(Task directions): Print, in exact form, the lines below from the one containing "pose proof (turn_ok" through the one containing "Lemma turn_get_steps i", and omit all others.

(Provided records):
(* ===== verification/Api.v ===== *)
(** * Api: what a client of the HTTP interface is told

    The interface promises the detector's count in the body of the reply
    to [GET /steps].  The loop answers from the global [steps], a copy of
    the count that the sensor branch refreshes.  [fresh] says that the copy
    is the count.  It holds at boot, every sensor update establishes it,
    and the routes that do not touch the count keep it; while it holds the
    reply to [/steps] carries the detector's count.  The routes [/zeruj]
    and [/dodaj] change the count without refreshing the copy: they are
    the only turns after which a client can be told something else. *)

From Stdlib Require Import ZArith String Lia.
From stdpp Require Import base tactics list strings.
From S2P Require Import Prelude Text Interface Clock Wifi Server Replies Loop.

#[local] Open Scope Z_scope.

Section Api.
Context {R D : Type} `{DetectorLaws R D}.
Implicit Types (srv : server D) (i : input R).

(** What the request of a turn asks for, if the turn has one. *)
Definition asked i : option kind_of_request :=
  match socket i with
  | Connection (Request request) => Some (classify (before crlf request))
  | _ => None
  end.

(** Whether the request of a turn changes the count. *)
Definition changes_count i : bool :=
  bool_decide (asked i = Some Zeruj \/ asked i = Some Dodaj).

(** The copy of the count is the count. *)
Definition fresh srv : Prop := steps srv = Some (count (krokomierz srv)).

(** Whether the sensor branch of a turn takes a sample. *)
Definition samples i srv : bool :=
  (GYRO_UPDATE_INTERVAL_MS <? ticks_diff (current_time i) (last_gyro_update_ms srv))
  && (if sensor i is Reading _ _ _ then true else false).

Lemma boot_fresh ip t0 : fresh (boot ip t0).
Proof. unfold fresh, boot. cbn. by rewrite count_new. Qed.

(** ** The sensor branch *)

Lemma sensor_update_skip i srv : samples i srv = false -> (sensor_update i srv).1 = srv.
Proof.
  unfold samples, sensor_update. destruct (_ <? _); [|done].
  by destruct (sensor i).
Qed.

Lemma sensor_update_refresh i srv :
  valid (krokomierz srv) -> samples i srv = true -> fresh (sensor_update i srv).1.
Proof.
  unfold samples. intros Hv [Ht Hs]%andb_prop. apply Z.ltb_lt in Ht.
  destruct (sensor i) as [ax ay az|] eqn:Es; [|done].
  rewrite (sensor_update_reading i srv ax ay az) by done.
  by destruct (display_ok i).
Qed.

Lemma sensor_update_fresh i srv :
  valid (krokomierz srv) -> fresh srv -> fresh (sensor_update i srv).1.
Proof.
  intros Hv Hf. destruct (samples i srv) eqn:Es;
    [by apply sensor_update_refresh | by rewrite sensor_update_skip].
Qed.

(** ** The routes *)

Lemma serve_keeps r srv :
  (if r is Request request
   then classify (before crlf request) <> Zeruj
        /\ classify (before crlf request) <> Dodaj
   else True) ->
  (serve r srv).1 = srv.
Proof.
  destruct r as [request| |]; [|done..]. intros [Hz Hd].
  rewrite serve_request, route_classify. by destruct (classify _).
Qed.

Lemma turn_state i srv :
  changes_count i = false -> (turn i srv).1 = (sensor_update i srv).1.
Proof.
  unfold changes_count, asked, turn. intros Hc%bool_decide_eq_false.
  destruct (sensor_update i srv) as [srv1 shown]. cbn [fst].
  destruct (socket i) as [errno|r]; [done|].
  pose proof (serve_keeps r srv1) as Hk. destruct (serve r srv1) as [srv2 served].
  cbn [fst] in *. apply Hk. destruct r; [|done..].
  split; intros Hr; apply Hc; rewrite Hr; auto.
Qed.

Lemma turn_fresh i srv :
  server_ok srv -> changes_count i = false -> fresh srv -> fresh (turn i srv).1.
Proof. intros [Hv _] Hc Hf. rewrite turn_state by done. by apply sensor_update_fresh. Qed.

Lemma fresh_loop inputs srv :
  server_ok srv -> Forall (fun i => changes_count i = false) inputs ->
  fresh srv -> fresh (loop inputs srv).1.
Proof.
  revert srv. induction inputs as [|i inputs IH]; intros srv Hok Hc Hf; [done|].
  apply Forall_cons in Hc as [Hi Hc]. cbn [loop].
  pose proof (turn_ok i srv Hok) as Hok1. pose proof (turn_fresh i srv Hok Hi Hf) as Hf1.
  destruct (turn i srv) as [srv1 events]. specialize (IH srv1 Hok1 Hc Hf1).
  by destruct (loop inputs srv1).
Qed.

(** The reply of a turn to [GET /steps]. *)
Lemma turn_get_steps i srv request :
  socket i = Connection (Request request) ->
  classify (before crlf request) = GetSteps ->
  exists response,
    (turn i srv).2 = (sensor_update i srv).2 ++ [Send response; Close]
    /\ body_of response = Some (dumps_steps (steps (sensor_update i srv).1))
    /\ (turn i srv).1 = (sensor_update i srv).1.
Proof.
  intros Hs Hc. unfold turn. destruct (sensor_update i srv) as [srv1 shown].
  rewrite Hs, serve_request, route_classify, Hc. cbn [fst snd].
  destruct (render_body "200 OK" (dumps_steps (steps srv1)))
    as (response & -> & _ & Hb & _); [auto | apply occurs_dumps_steps|].
  by exists response.
Qed.

(** C17: while the copy is fresh, and in every turn in which the sensor
    branch takes a sample, a client that asks for the count is told the
    detector's count, and the copy stays fresh. *)
Theorem steps_reply_current i srv request :
  server_ok srv ->
  fresh srv \/ samples i srv = true ->
  socket i = Connection (Request request) ->
  classify (before crlf request) = GetSteps ->
  exists shown response,
    (turn i srv).2 = shown ++ [Send response; Close]
    /\ body_of response
       = Some (dumps_steps (Some (count (krokomierz (turn i srv).1))))
    /\ fresh (turn i srv).1.
Proof.
  intros [Hv _] Hf Hs Hc.
  destruct (turn_get_steps i srv request Hs Hc) as (response & -> & Hb & ->).
  assert (fresh (sensor_update i srv).1) as Hf'
    by (destruct Hf; [by apply sensor_update_fresh | by apply sensor_update_refresh]).
  exists (sensor_update i srv).2, response. by rewrite Hb, Hf'.
Qed.

(** From boot, as long as no request is [/zeruj] or [/dodaj], the
    copy the replies are built from is the detector's count after every
    turn. *)
Theorem loop_fresh ip t0 inputs :
  Forall (fun i => changes_count i = false) inputs ->
  fresh (loop inputs (boot ip t0)).1.
Proof. intros Hc. apply fresh_loop; [apply boot_ok | done | apply boot_fresh]. Qed.

(** The two routes that change the count leave the copy stale: after
    [/dodaj] it is [None], and after [/zeruj] it is fresh only if the count
    was 0 already. *)
Lemma turn_stale i srv :
  server_ok srv -> fresh (sensor_update i srv).1 ->
  (asked i = Some Dodaj -> ~ fresh (turn i srv).1)
  /\ (asked i = Some Zeruj ->
      fresh (turn i srv).1 -> count (krokomierz (sensor_update i srv).1) = 0).
Proof.
  intros Hok Hf. unfold asked, turn, fresh in *.
  destruct (sensor_update i srv) as [srv1 shown]. cbn [fst] in *.
  destruct (socket i) as [errno|[request| |]]; try done.
  rewrite serve_request, route_classify.
  split; intros [= ->]; cbn [fst steps krokomierz]; [done|].
  rewrite Hf. intros [= ->]. by apply reset_step_count_law.
Qed.

End Api.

(Written response):
  pose proof (turn_ok i srv Hok) as Hok1. pose proof (turn_fresh i srv Hok Hi Hf) as Hf1.
  destruct (turn i srv) as [srv1 events]. specialize (IH srv1 Hok1 Hc Hf1).
  by destruct (loop inputs srv1).
Qed.

(** The reply of a turn to [GET /steps]. *)
Lemma turn_get_steps i srv request :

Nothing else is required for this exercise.